§ **DIRECTIONS FOR THIS TASK**
Copy nothing from the entries below except the lines from the one containing "Definition tlv_is_constructed_fn : Type" through the one containing "f_is_constructed : option", and copy those exactly.

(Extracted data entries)

________________________________________

(* ===== verification/Format.v ===== *)
(** * The format contract (tlv/format.h, src/format.c)

    A format descriptor is a record of callbacks, each closed over the [context] the C descriptor
    carries beside it; [f_self] is the descriptor's address, which a decoded source keeps.  Callbacks
    are arbitrary functions: [tlv_format_decode], [tlv_format_measure] and [tlv_format_encode] check
    what they return, and the theorems of this file hold for every callback. *)

From S2P Require Import Prelude Mem Core.

Record tlv_constructed_bit_t := mk_bit { cb_byte_index : Z; cb_mask : Z; cb_value : Z }.

Record tlv_range_t := mk_range { r_offset : Z; r_size : Z; r_present : bool }.
Definition no_range : tlv_range_t := mk_range 0 0 false.

Inductive tlv_region_t : Type :=
| TLV_REGION_HEADER | TLV_REGION_TAG | TLV_REGION_LENGTH | TLV_REGION_VALUE | TLV_REGION_TRAILER.

#[export] Instance region_eq_dec : EqDecision tlv_region_t.
Proof. solve_decision. Defined.
Definition region_is (a b : tlv_region_t) : bool := bool_decide (a = b).

Record tlv_format_error_t := mk_ferr {
  fe_region : tlv_region_t; fe_offset : Z; fe_has_offset : bool;
  fe_required : Z; fe_has_required : bool;
  fe_tag : tlv_range_t; fe_length : tlv_range_t; fe_value : tlv_range_t }.
Definition no_error : tlv_format_error_t :=
  mk_ferr TLV_REGION_HEADER 0 false 0 false no_range no_range no_range.

Record tlv_encoding_t := mk_encoding { en_header : Z; en_value : Z; en_trailer : Z; en_total : Z }.
Definition no_encoding : tlv_encoding_t := mk_encoding 0 0 0 0.

Inductive tlv_tag_binding_t : Type :=
| TLV_TAG_BINDING_SOURCE | TLV_TAG_BINDING_FORMAT | TLV_TAG_BINDING_OTHER (n : Z).

Record tlv_source_t := mk_source {
  s_data : ptr; s_size : Z;
  s_header : tlv_range_t; s_tag : tlv_range_t; s_length : tlv_range_t;
  s_value : tlv_range_t; s_trailer : tlv_range_t;
  s_element : tlv_element_t; s_format : ptr; s_tag_binding : tlv_tag_binding_t }.
Definition no_source : tlv_source_t :=
  mk_source NULL 0 no_range no_range no_range no_range no_range empty_element NULL
    TLV_TAG_BINDING_SOURCE.

Record tlv_decoded_t := mk_decoded { d_element : tlv_element_t; d_source : tlv_source_t }.
Definition no_decoded : tlv_decoded_t := mk_decoded empty_element no_source.

(** Callbacks: the memory, the C arguments, and the current content of the out-parameters; they
    return the result code and the out-parameters' content, and an encoder the memory it leaves. *)
Definition tlv_decode_fn : Type :=
  mem -> ptr -> Z -> tlv_decoded_t -> tlv_format_error_t ->
  tlv_result_t * tlv_decoded_t * tlv_format_error_t.
Definition tlv_measure_fn : Type :=
  mem -> tlv_element_t -> tlv_encoding_t -> tlv_format_error_t ->
  tlv_result_t * tlv_encoding_t * tlv_format_error_t.
Definition tlv_encode_fn : Type :=
  mem -> tlv_element_t -> ptr -> Z -> Z -> tlv_format_error_t ->
  tlv_result_t * mem * Z * tlv_format_error_t.
Definition tlv_is_constructed_fn : Type := mem -> tlv_tag_t -> bool.

Record tlv_format_t := mk_format {
  f_self : ptr;
  f_decode : option tlv_decode_fn;
  f_measure : option tlv_measure_fn;
  f_encode : option tlv_encode_fn;
  f_is_constructed : option tlv_is_constructed_fn }.

Definition is_some {A} (o : option A) : bool := match o with Some _ => true | None => false end.

Definition tlv_constructed_bit_predicate (m : mem) (context : option tlv_constructed_bit_t)
  (tag : option tlv_tag_t) : bool :=
  match context, tag with
  | Some bit, Some t =>
      negb (bit.(cb_mask) =? 0) &&
      (Z.land bit.(cb_value) (Z.lnot bit.(cb_mask)) =? 0) &&
      negb (is_null t.(t_data)) && (bit.(cb_byte_index) <? t.(t_size)) &&
      (Z.land (ld m t.(t_data) bit.(cb_byte_index)) bit.(cb_mask) =? bit.(cb_value))
  | _, _ => false
  end.

Definition tlv_format_init (format : option tlv_format_t) (self : ptr)
  (decode : option tlv_decode_fn) (measure : option tlv_measure_fn)
  (encode : option tlv_encode_fn) : tlv_result_t * option tlv_format_t :=
  match format with
  | None => (TLV_ERR_INVALID_ARG, format)
  | Some _ =>
      if negb (eqb (is_some measure) (is_some encode)) ||
         (negb (is_some decode) && negb (is_some encode)) then (TLV_ERR_INVALID_ARG, format)
      else (TLV_OK, Some (mk_format self decode measure encode None))
  end.

Definition tlv_format_can_read (format : option tlv_format_t) : bool :=
  match format with Some f => is_some f.(f_decode) | None => false end.

Definition tlv_format_can_write (format : option tlv_format_t) : bool :=
  match format with
  | Some f => is_some f.(f_measure) && is_some f.(f_encode)
  | None => false
  end.

Definition range_valid (r : tlv_range_t) (size : Z) : bool :=
  negb r.(r_present) || ((r.(r_offset) <=? size) && (r.(r_size) <=? size - r.(r_offset))).

Definition bytes_equal (m : mem) (a b : ptr) (size : Z) : bool :=
  (size =? 0) || (negb (is_null a) && negb (is_null b) && (memcmp m a b size =? 0)).

Definition tag_binding_valid (result : tlv_decoded_t) (data : ptr) : bool :=
  let source := result.(d_source) in
  let tag := result.(d_element).(e_tag) in
  match source.(s_tag_binding) with
  | TLV_TAG_BINDING_SOURCE =>
      if source.(s_tag).(r_present) then
        (tag.(t_size) =? source.(s_tag).(r_size)) &&
        ptr_eqb tag.(t_data) (data +p source.(s_tag).(r_offset))
      else (tag.(t_size) =? 0) && is_null tag.(t_data)
  | TLV_TAG_BINDING_FORMAT => negb (is_null tag.(t_data))
  | TLV_TAG_BINDING_OTHER _ => false
  end.

(** The conjunction of the checks a successful decode callback must pass, negated in the source;
    [usize] is the wrap-around of [value.offset + value.size] in [size_t]. *)
Definition decoded_valid `{Platform} (result : tlv_decoded_t) (data : ptr) (size : Z) : bool :=
  let s := result.(d_source) in
  s.(s_header).(r_present) && s.(s_value).(r_present) && s.(s_trailer).(r_present) &&
  negb (s.(s_size) =? 0) && negb (size <? s.(s_size)) &&
  (s.(s_header).(r_offset) =? 0) && range_valid s.(s_header) s.(s_size) &&
  range_valid s.(s_value) s.(s_size) && range_valid s.(s_trailer) s.(s_size) &&
  range_valid s.(s_tag) s.(s_size) && range_valid s.(s_length) s.(s_size) &&
  (s.(s_value).(r_offset) =? s.(s_header).(r_size)) &&
  (s.(s_trailer).(r_offset) =? usize (s.(s_value).(r_offset) + s.(s_value).(r_size))) &&
  (s.(s_trailer).(r_size) =? usize (s.(s_size) - s.(s_trailer).(r_offset))) &&
  (result.(d_element).(e_value).(v_size) =? s.(s_value).(r_size)) &&
  ptr_eqb result.(d_element).(e_value).(v_data) (data +p s.(s_value).(r_offset)) &&
  tag_binding_valid result data.

#[global] Arguments decoded_valid : simpl never.

(** [detail.tag.present = 0] unless the range lies in the buffer. *)
Definition clip_range (r : tlv_range_t) (size : Z) : tlv_range_t :=
  if range_valid r size then r else mk_range r.(r_offset) r.(r_size) false.

Definition clip_error (e : tlv_format_error_t) (size : Z) : tlv_format_error_t :=
  mk_ferr e.(fe_region) e.(fe_offset) e.(fe_has_offset) e.(fe_required) e.(fe_has_required)
    (clip_range e.(fe_tag) size) (clip_range e.(fe_length) size) (clip_range e.(fe_value) size).

(** [if (error) *error = detail]. *)
Definition put_error (error : option tlv_format_error_t) (detail : tlv_format_error_t)
  : option tlv_format_error_t := match error with Some _ => Some detail | None => None end.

________________________________________

§ **YOUR RESPONSE**
Definition tlv_is_constructed_fn : Type := mem -> tlv_tag_t -> bool.

Record tlv_format_t := mk_format {
  f_self : ptr;
  f_decode : option tlv_decode_fn;
  f_measure : option tlv_measure_fn;
  f_encode : option tlv_encode_fn;
  f_is_constructed : option tlv_is_constructed_fn }.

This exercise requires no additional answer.